Lemma year_shift (k : Z) (x : date) : year (shift_years k x) = year x + k.
Proof. reflexivity. Qed.

Lemma month_shift (k : Z) (x : date) : month (shift_years k x) = month x.
Proof. reflexivity. Qed.

Lemma day_shift (k : Z) (x : date) : day (shift_years k x) = day x.
Proof. reflexivity. Qed.

(** The two steps of [end_of_month] on ordinals, without the range checks:
    the date four days after the 28th is in the next month, and the day
    before the first of that month is the last day of this month. *)
Definition next_month (y m : Z) : Z * Z :=
  if m =? 12 then (y + 1, 1) else (y, m + 1).

Definition steps_hold (y m : Z) : Prop :=
  exists y' m',
    next_month y m = (y', m')
    /\ year (_ord2ymd (_ymd2ord y m 28 + 4)) = y'
    /\ month (_ord2ymd (_ymd2ord y m 28 + 4)) = m'
    /\ year (_ord2ymd (_ymd2ord y' m' 1 - 1)) = y
    /\ month (_ord2ymd (_ymd2ord y' m' 1 - 1)) = m
    /\ day (_ord2ymd (_ymd2ord y' m' 1 - 1)) = _days_in_month y m.

(** The same as a test that can be evaluated. *)
Definition end_of_month_steps (y m : Z) : bool :=
  let next := _ord2ymd (_ymd2ord y m 28 + 4) in
  let last := _ord2ymd (_ymd2ord (fst (next_month y m)) (snd (next_month y m)) 1 - 1) in
  (year next =? fst (next_month y m)) && (month next =? snd (next_month y m))
  && (year last =? y) && (month last =? m) && (day last =? _days_in_month y m).

Lemma end_of_month_steps_hold (y m : Z) :
  end_of_month_steps y m = true -> steps_hold y m.
Proof.
  unfold end_of_month_steps. cbv zeta. intros H.
  repeat (apply andb_prop in H; destruct H as [H ?]).
  repeat match goal with
         | E : (_ =? _) = true |- _ => apply Z.eqb_eq in E
         end.
  exists (fst (next_month y m)), (snd (next_month y m)).
  split; [destruct (next_month y m); reflexivity|].
  repeat split; assumption.
Qed.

EXERCISE GOAL: Each entry, exactly as written, should be set down once more.

EXPECTED ANSWER:
Lemma year_shift (k : Z) (x : date) : year (shift_years k x) = year x + k.
Proof. reflexivity. Qed.

Lemma month_shift (k : Z) (x : date) : month (shift_years k x) = month x.
Proof. reflexivity. Qed.

Lemma day_shift (k : Z) (x : date) : day (shift_years k x) = day x.
Proof. reflexivity. Qed.

(** The two steps of [end_of_month] on ordinals, without the range checks:
    the date four days after the 28th is in the next month, and the day
    before the first of that month is the last day of this month. *)
Definition next_month (y m : Z) : Z * Z :=
  if m =? 12 then (y + 1, 1) else (y, m + 1).

Definition steps_hold (y m : Z) : Prop :=
  exists y' m',
    next_month y m = (y', m')
    /\ year (_ord2ymd (_ymd2ord y m 28 + 4)) = y'
    /\ month (_ord2ymd (_ymd2ord y m 28 + 4)) = m'
    /\ year (_ord2ymd (_ymd2ord y' m' 1 - 1)) = y
    /\ month (_ord2ymd (_ymd2ord y' m' 1 - 1)) = m
    /\ day (_ord2ymd (_ymd2ord y' m' 1 - 1)) = _days_in_month y m.

(** The same as a test that can be evaluated. *)
Definition end_of_month_steps (y m : Z) : bool :=
  let next := _ord2ymd (_ymd2ord y m 28 + 4) in
  let last := _ord2ymd (_ymd2ord (fst (next_month y m)) (snd (next_month y m)) 1 - 1) in
  (year next =? fst (next_month y m)) && (month next =? snd (next_month y m))
  && (year last =? y) && (month last =? m) && (day last =? _days_in_month y m).

Lemma end_of_month_steps_hold (y m : Z) :
  end_of_month_steps y m = true -> steps_hold y m.
Proof.
  unfold end_of_month_steps. cbv zeta. intros H.
  repeat (apply andb_prop in H; destruct H as [H ?]).
  repeat match goal with
         | E : (_ =? _) = true |- _ => apply Z.eqb_eq in E
         end.
  exists (fst (next_month y m)), (snd (next_month y m)).
  split; [destruct (next_month y m); reflexivity|].
  repeat split; assumption.
Qed.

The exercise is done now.